Results from a new survey have caused a few “say what’s?” The poll, by NPR, the Robert Wood Johnson Foundation and the Harvard School of Public Health, finds that single black men are much more likely to say they’re looking for a long-term relationship (43 percent) than single black women (25 percent).
Overall, as the study notes, “When people in the prime marrying cohort — ages 18 to 49, never married, divorced or widowed — were asked whether they were seeking a long-term relationship, just about a third said they were.” But men were significantly more likely to say so than women.
This of course runs counter to the public perception, juiced by the media, that black men are all players with no intention of sticking around. Thus the flood of comments to NPR’s website expressing both doubt and some possible reasons for this surprising finding.

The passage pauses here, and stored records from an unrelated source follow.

(** * Core of the ARMv8 emulator (src/include/core.hpp)

    Shallow embedding of the architectural state, the register accessors
    [GPZR]/[GPSP], the flag and logical-immediate primitives, the decoder and
    the debug/breakpoint controller of [arm::Core].  Only the class header is
    part of the sources; the member-function bodies that it declares but does
    not define are modelled from the specification and marked so. *)

From Stdlib Require Import ZArith Lia Bool String.
From stdpp Require Import base list.

Open Scope Z_scope.

(** ** Architectural state *)

(** [struct PSTATE]: one-bit fields and the two-bit [EL]; every field is kept
    as a [Z] holding the bit-field value. *)
Record PSTATE_t := mkPSTATE {
  PS_N : Z; PS_Z : Z; PS_C : Z; PS_V : Z;
  PS_D : Z; PS_A : Z; PS_I : Z; PS_F : Z;
  PS_SS : Z; PS_IL : Z;
  PS_EL : Z;
  PS_RW : Z; PS_SP : Z
}.

(** Assigning to an [N]-bit bit-field keeps the low [N] bits. *)
Definition bitfield (width v : Z) : Z := v mod 2 ^ width.

Definition set_NZCV (ps : PSTATE_t) (n z c v : Z) : PSTATE_t :=
  {| PS_N := bitfield 1 n; PS_Z := bitfield 1 z; PS_C := bitfield 1 c;
     PS_V := bitfield 1 v;
     PS_D := PS_D ps; PS_A := PS_A ps; PS_I := PS_I ps; PS_F := PS_F ps;
     PS_SS := PS_SS ps; PS_IL := PS_IL ps; PS_EL := PS_EL ps;
     PS_RW := PS_RW ps; PS_SP := PS_SP ps |}.

Definition set_RW_SP (ps : PSTATE_t) (rw sp : Z) : PSTATE_t :=
  {| PS_N := PS_N ps; PS_Z := PS_Z ps; PS_C := PS_C ps; PS_V := PS_V ps;
     PS_D := PS_D ps; PS_A := PS_A ps; PS_I := PS_I ps; PS_F := PS_F ps;
     PS_SS := PS_SS ps; PS_IL := PS_IL ps; PS_EL := PS_EL ps;
     PS_RW := bitfield 1 rw; PS_SP := bitfield 1 sp |}.
(** C9, as the code has it.  Every operation opens a connection of its
    own.  [writeJson], [readJson] and [deleteKey] close it when they
    resolve, and only then: rejected after the open, they leave it open.
    [readMultipleRecords], [deleteMultipleRecords] and the passes of both
    notifiers never close theirs. *)
Theorem connection_closed_on_success_only (dbName storeName : string)
    (key : IDBValidKey) (value : JsonValue) (filterFn : FilterFn)
    (o : Observer) (f : Faults) (h : Host) :
  open_fault f = false → (db_version (current h dbName) ≤ 1)%N →
  let w := writeJson dbName storeName key value f h in
  let r := readJson dbName storeName key f h in
  let d := deleteKey dbName storeName key f h in
  let rm := readMultipleRecords dbName storeName filterFn f h in
  let dm := deleteMultipleRecords dbName storeName filterFn f h in
  let pass := onNewRecord_pollForChanges callback dbName o f h in
  let passWithLog := onNewRecordWithLog_pollForChanges callback dbName o f h in
  let left_open := new_connection h dbName :: connections h in
  (connections rm.2 = left_open ∧ connections dm.2 = left_open
   ∧ connections pass.2 = left_open ∧ connections passWithLog.2 = left_open)
  ∧ (is_rejected w.1 → connections w.2 = left_open)
  ∧ (is_rejected r.1 → connections r.2 = left_open)
  ∧ (is_rejected d.1 → connections d.2 = left_open)
  ∧ (handles_ok h →
     (w.1 = Resolved tt → connections w.2 = connections h)
     ∧ (∀ v, r.1 = Resolved v → connections r.2 = connections h)
     ∧ (d.1 = Resolved tt → connections d.2 = connections h)).
Proof.
  intros Hopen Hver. cbn zeta.
  assert (¬ (open_fault f = true ∨ (1 < db_version (current h dbName))%N)) as Hnot.
  { intros [?|?]; [congruence|lia]. }
  split; [|split; [|split; [|split]]].
  - destruct (scans_keep_connection dbName storeName filterFn f h Hopen) as [-> ->].
    by destruct (passes_keep_connection dbName o f h Hopen) as [-> ->].
  - intros [e He].
    destruct (writeJson_cases dbName storeName key value f h)
      as [[Hbad _] | [[_ Hr] | [(e' & sig & _ & Hr) | [(e' & stores & n & _ & _ & Hr)
          | (os & oc & _ & _ & _ & _ & _ & _ & _ & _ & Hr)]]]];
      [done|rewrite Hr in *; try done..].
  - intros [e He].
    destruct (readJson_cases dbName storeName key f h)
      as [[Hbad _] | [[_ Hr] | [(_ & e' & sig & _ & Hr) | (os & _ & Hr)]]];
      [done|rewrite Hr in *; try done..].
  - intros [e He].
    destruct (deleteKey_cases dbName storeName key f h)
      as [[Hbad _] | [[_ Hr] | [(_ & e' & sig & _ & Hr) | (os & _ & Hr)]]];
      [done|rewrite Hr in *; try done..].
  - intros Hok. split; [|split].
    + intros Hres.
      destruct (writeJson_cases dbName storeName key value f h)
        as [[Hbad _] | [[_ Hr] | [(e' & sig & _ & Hr) | [(e' & stores & n & _ & _ & Hr)
            | (os & oc & _ & _ & _ & _ & _ & _ & _ & _ & Hr)]]]];
        [done|rewrite Hr in *; try done..].
      cbn [snd]. by apply (close_new_connection h dbName no_database).
    + intros v Hres.
      destruct (readJson_cases dbName storeName key f h)
        as [[Hbad _] | [[_ Hr] | [(_ & e' & sig & _ & Hr) | (os & _ & Hr)]]];
        [done|rewrite Hr in *; try done..].
      cbn [snd]. by apply (close_new_connection h dbName no_database).
    + intros Hres.
      destruct (deleteKey_cases dbName storeName key f h)
        as [[Hbad _] | [[_ Hr] | [(_ & e' & sig & _ & Hr) | (os & _ & Hr)]]];
        [done|rewrite Hr in *; try done..].
      cbn [snd]. by apply (close_new_connection h dbName no_database).
Qed.
(** * measure-sfn: execution-duration reports for workflow executions

    A shallow embedding of [main.go]: the filter/transform loop of [main],
    the type [SfnRecords] with its duration statistics, the two CSV
    writers, and the parts of Go's [time], [fmt], [strings] and
    [encoding/csv] packages that the program calls. *)

From Stdlib Require Import ZArith String Ascii List Lia Bool.
From Stdlib Require Import DecimalString.
From Stdlib Require Import Floats.SpecFloat.
From stdpp Require Import gmap strings list fin_maps.

Local Open Scope string_scope.
Local Open Scope Z_scope.

(** ** Machine integers *)

(** Go's [int64] arithmetic wraps around; [wrap64] is the two's-complement
    reduction applied after every [+], [-] and [*]. *)
Definition wrap64 (z : Z) : Z := (z + 2 ^ 63) mod 2 ^ 64 - 2 ^ 63.

Definition minInt64 : Z := - 2 ^ 63.
Definition maxInt64 : Z := 2 ^ 63 - 1.

Definition in_int64 (z : Z) : Prop := minInt64 <= z <= maxInt64.

(** ** Package time *)

Module time.

(** A [Duration] is an [int64] count of nanoseconds. *)
Definition Duration := Z.

Definition Nanosecond : Duration := 1.
Definition Second : Duration := 1000000000.
Definition minDuration : Duration := minInt64.
Definition maxDuration : Duration := maxInt64.

(** A [Time] is an instant, kept as nanoseconds since the Unix epoch,
    together with its location.  Locations are fixed offsets, in seconds
    east of UTC; the service's timestamps are in UTC (offset 0). *)
Record Time := mkTime { instant : Z; zoneOffset : Z }.

Definition sec (t : Time) : Z := instant t / Second.
Definition nsec (t : Time) : Z := instant t mod Second.

Definition Before (t u : Time) : bool := instant t <? instant u.
Definition Equal (t u : Time) : bool := instant t =? instant u.
Definition Add (t : Time) (d : Duration) : Time :=
  mkTime (instant t + d) (zoneOffset t).

(** [t.Sub(u)]: the difference in [int64] arithmetic, replaced by the
    largest or smallest [Duration] when it does not fit. *)
Definition Sub (t u : Time) : Duration :=
  let d := wrap64 (wrap64 (wrap64 (sec t - sec u) * Second) + wrap64 (nsec t - nsec u)) in
  if Equal (Add u d) t then d
  else if Before t u then minDuration
  else maxDuration.

(** Proleptic Gregorian calendar: day number (days since 1970-01-01) of
    a civil date, and back.  [d] may lie outside the month, as in
    [time.Date], which adds [d - 1] days to the first of the month. *)
Definition daysFromCivil (y m d : Z) : Z :=
  let y' := if m <=? 2 then y - 1 else y in
  let era := y' / 400 in
  let yoe := y' - era * 400 in
  let mp := if m <=? 2 then m + 9 else m - 3 in
  let doy := (153 * mp + 2) / 5 + (d - 1) in
  let doe := yoe * 365 + yoe / 4 - yoe / 100 + doy in
  era * 146097 + doe - 719468.

Definition civilFromDays (z : Z) : Z * Z * Z :=
  let z' := z + 719468 in
  let era := z' / 146097 in
  let doe := z' - era * 146097 in
  let yoe := (doe - doe / 1460 + doe / 36524 - doe / 146096) / 365 in
  let doy := doe - (365 * yoe + yoe / 4 - yoe / 100) in
  let mp := (5 * doy + 2) / 153 in
  let d := doy - (153 * mp + 2) / 5 + 1 in
  let m := if mp <? 10 then mp + 3 else mp - 9 in
  (if m <=? 2 then yoe + era * 400 + 1 else yoe + era * 400, m, d).

(** Seconds since the epoch on the wall clock of [t]'s location. *)
Definition localSec (t : Time) : Z := sec t + zoneOffset t.

(** [t.Date()] and [t.Clock()]. *)
Definition Date_of (t : Time) : Z * Z * Z := civilFromDays (localSec t / 86400).
Definition Clock (t : Time) : Z * Z * Z :=
  let s := localSec t mod 86400 in (s / 3600, s mod 3600 / 60, s mod 60).

(** [time.Date(year, month, day, hour, min, sec, nsec, loc)]: the month is
    normalised into the year, every other field simply adds its span. *)
Definition Date (year month day hour min sec nsec off : Z) : Time :=
  let m0 := month - 1 in
  let year' := year + m0 / 12 in
  let month' := m0 mod 12 + 1 in
  let days := daysFromCivil year' month' day in
  let unix := days * 86400 + hour * 3600 + min * 60 + sec - off in
  mkTime (unix * Second + nsec) off.

Definition AddDate (t : Time) (years months days : Z) : Time :=
  let '(year, month, day) := Date_of t in
  let '(hour, min, sec) := Clock t in
  Date (year + years) (month + months) (day + days) hour min sec (nsec t) (zoneOffset t).

End time.

(** ** Package strconv / fmt: decimal output *)

(** Decimal digits of a natural number, without sign. *)
Definition utoa (n : N) : string := NilZero.string_of_uint (N.to_uint n).

Fixpoint zeros (n : nat) : string :=
  match n with O => "" | S n' => String "0" (zeros n') end.

(** Digits of [n] padded with zeros on the left to [width] digits. *)
Definition utoaPad (n : N) (width : nat) : string :=
  let s := utoa n in zeros (width - String.length s) ++ s.

(** [appendInt] of package time: optional minus sign, then zero padding. *)
Definition appendInt (x : Z) (width : nat) : string :=
  if x <? 0 then String "-" (utoaPad (Z.to_N (- x)) width)
  else utoaPad (Z.to_N x) width.

(** [fmt.Sprintf("%d", n)]. *)
Definition Sprintf_d (n : Z) : string :=
  if n <? 0 then String "-" (utoa (Z.to_N (- n))) else utoa (Z.to_N n).

(** [t.Format(time.DateOnly)], layout ["2006-01-02"]. *)
Definition Format_DateOnly (t : time.Time) : string :=
  let '(y, m, d) := time.Date_of t in
  appendInt y 4 ++ "-" ++ appendInt m 2 ++ "-" ++ appendInt d 2.

(** ** float64 *)

Definition float64 := spec_float.
Definition prec64 : Z := 53.
Definition emax64 : Z := 1024.

(** Conversion [float64(n)] of an integer, round to nearest even. *)
Definition float64_of_int (n : Z) : float64 := binary_normalize prec64 emax64 n 0 false.
Definition f64add : float64 -> float64 -> float64 := SFadd prec64 emax64.
Definition f64div : float64 -> float64 -> float64 := SFdiv prec64 emax64.

(** [d.Seconds()]. *)
Definition Seconds (d : time.Duration) : float64 :=
  let sec := Z.quot d time.Second in
  let nsec := Z.rem d time.Second in
  f64add (float64_of_int sec) (f64div (float64_of_int nsec) (float64_of_int 1000000000)).

(** Round-half-even of the rational [n / d] ([0 <= n], [0 < d]). *)
Definition roundHalfEven (n d : Z) : Z :=
  let q := n / d in
  let r := n mod d in
  match 2 * r ?= d with
  | Lt => q
  | Gt => q + 1
  | Eq => if Z.even q then q else q + 1
  end.

(** The magnitude of a finite float in hundredths, correctly rounded:
    the decimal expansion is exact, then rounded half-even after the
    second fraction digit, as [strconv] does for format ['f']. *)
Definition hundredths (m : positive) (e : Z) : Z :=
  if 0 <=? e then Z.pos m * 2 ^ e * 100
  else roundHalfEven (Z.pos m * 100) (2 ^ (- e)).

Definition fixed2 (neg : bool) (h : Z) : string :=
  (if neg then "-" else "") ++ utoa (Z.to_N (h / 100)) ++ "." ++ utoaPad (Z.to_N (h mod 100)) 2.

Some thought the problem lay in the fact that black women outnumber black men in college degrees, and therefore, as “assortative mating” would have it, they’re not looking to marry “down.” Two-thirds of all bachelor’s degrees awarded to African-Americans in 2009-2010 went to women. “Black women face the thinnest pool of same-race partners of any group in the country,” Ralph Richard Banks, author of Is Marriage for White People? was quoted as saying. His book caused a stir when he recommended that black women marry outside their race instead of marrying down. Black men, it would seem, are already doing that. Indeed, exacerbating this shallow pool is the fact that, according to research, for black men, as education increases so does their likelihood of interracial marriage.

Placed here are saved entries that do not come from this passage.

(** A malformed receipt file makes the loop raise; the exception is an
    AttributeError unless some file fails to decode. *)
Lemma load_receipts_raises d fk files p content :
  In (p, content) files ->
  CheckpointResume.well_formed content = false ->
  exists e,
    CheckpointResume.load_receipts d fk files = CheckpointResume.Raised e /\
    (e = CheckpointResume.LoadError ->
     exists q, In (q, CheckpointResume.Undecodable) files).
Proof.
  intros Hin Hm. induction files as [|[q c] rest IH]; [inversion Hin|].
  rewrite load_receipts_cons.
  destruct (CheckpointResume.well_formed c) eqn:Hc.
  - destruct Hin as [[= -> ->] | Hin]; [congruence|].
    destruct (IH Hin) as (e & E & He).
    destruct (load_checkpoint_well_formed d q c fk Hc) as (ck & Ek & _).
    rewrite Ek, E. simpl. exists e. split; [reflexivity|].
    intros El. destruct (He El) as [q' Hq]. exists q'. right. exact Hq.
  - destruct (load_checkpoint_malformed d q c fk Hc) as (e & E & He).
    rewrite E. simpl. exists e. split; [reflexivity|].
    intros El. exists q. left. now rewrite (He El).
Qed.
(** [\btitle:\s*] searched from a position whose preceding unit is a word
    character iff [prevWord]; [\b] holds where exactly one side is a word
    character. *)
Fixpoint replaceTitleLabel (prevWord : bool) (s : jsstring) : jsstring :=
  match s with
  | [] => []
  | c :: r =>
      match (if xorb prevWord (isWordChar c)
             then matchLabel (lit "title:") s else None) with
      | Some rest => rest
      | None => c :: replaceTitleLabel (isWordChar c) r
      end
  end.

(** [line.replace(/^\d+\.|\btitle:\s*/i, '')].  At position 0 the marker
    alternative is tried first; [^] fails at every later position. *)
Definition replaceTitle (line : jsstring) : jsstring :=
  match matchNumberMarker line with
  | Some rest => rest
  | None => replaceTitleLabel false line
  end.

End JS.
Import JS.

(* ================================================================== *)
(** * The heuristic line parser *)
(* ================================================================== *)

(** [Partial<BookRecommendation>]: a field that was never assigned is
    absent. *)
Record PartialBook : Type := mkBook {
  title : option jsstring;
  author : option jsstring;
  reason : option jsstring;
  genre : option jsstring
}.

Definition emptyBook : PartialBook := mkBook None None None None.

Others speculated that black women place higher priority on a man’s ability to earn and contribute to the household income, and given the frequently bleak job market for many black men, they’re skeptical. As Maria Kefalas and her coauthor Kathy Edin have documented in their superb book, “Promises I Can Keep,” lower-income single mothers often institute a “pay to stay” rule, and if a guy can’t pay his share (or more), then there’s no reason to get married. Donna Franklin, in her book, What’s Love Got to Do With It? Understanding and Healing the Rift Between Black Men and Women, notes that black women graduates of elite schools are more often in breadwinning roles. Black women in these relationships earned 63 percent of the household income, compared with white women graduates, who earned 40 percent.
A caveat worth considering, however: Although there are significantly more college-educated black women than men, only about half of college-educated black men are currently married. If the issue is simply men’s marriageability, one would expect a significantly higher fraction of college-educated black men to be married.
Others thought it might be a case of the “Bradley effect,” the desire to answer in a socially acceptable way. Still others thought it might be definitional– what do you mean by “long-term” in a relationship.
Still others have suggested that it’s black women’s fault. In Black Woman Redefined: Dispelling Myths and Discovering Fulfillment in the Age of Michelle Obama, Sophia Nelson lays it out for them, listing the reasons why black men prefer white women. Top of the list is that black women are too domineering and too controlling for their own good. (seriously). Reminds me of Steve Harvey’s latest, Act Like a Lady: Think Like a Man. Will it ever stop?
Or here’s a thought. It could be that Hollywood and the media have (gasp) been feeding us images of black men that don’t align with reality. Maybe we just think black men don’t want long-term relationships.
Either way, the debate will no doubt wage on. Interestingly, there were few notable differences by age, so the current crop of young adults does not seem to be bucking the trend.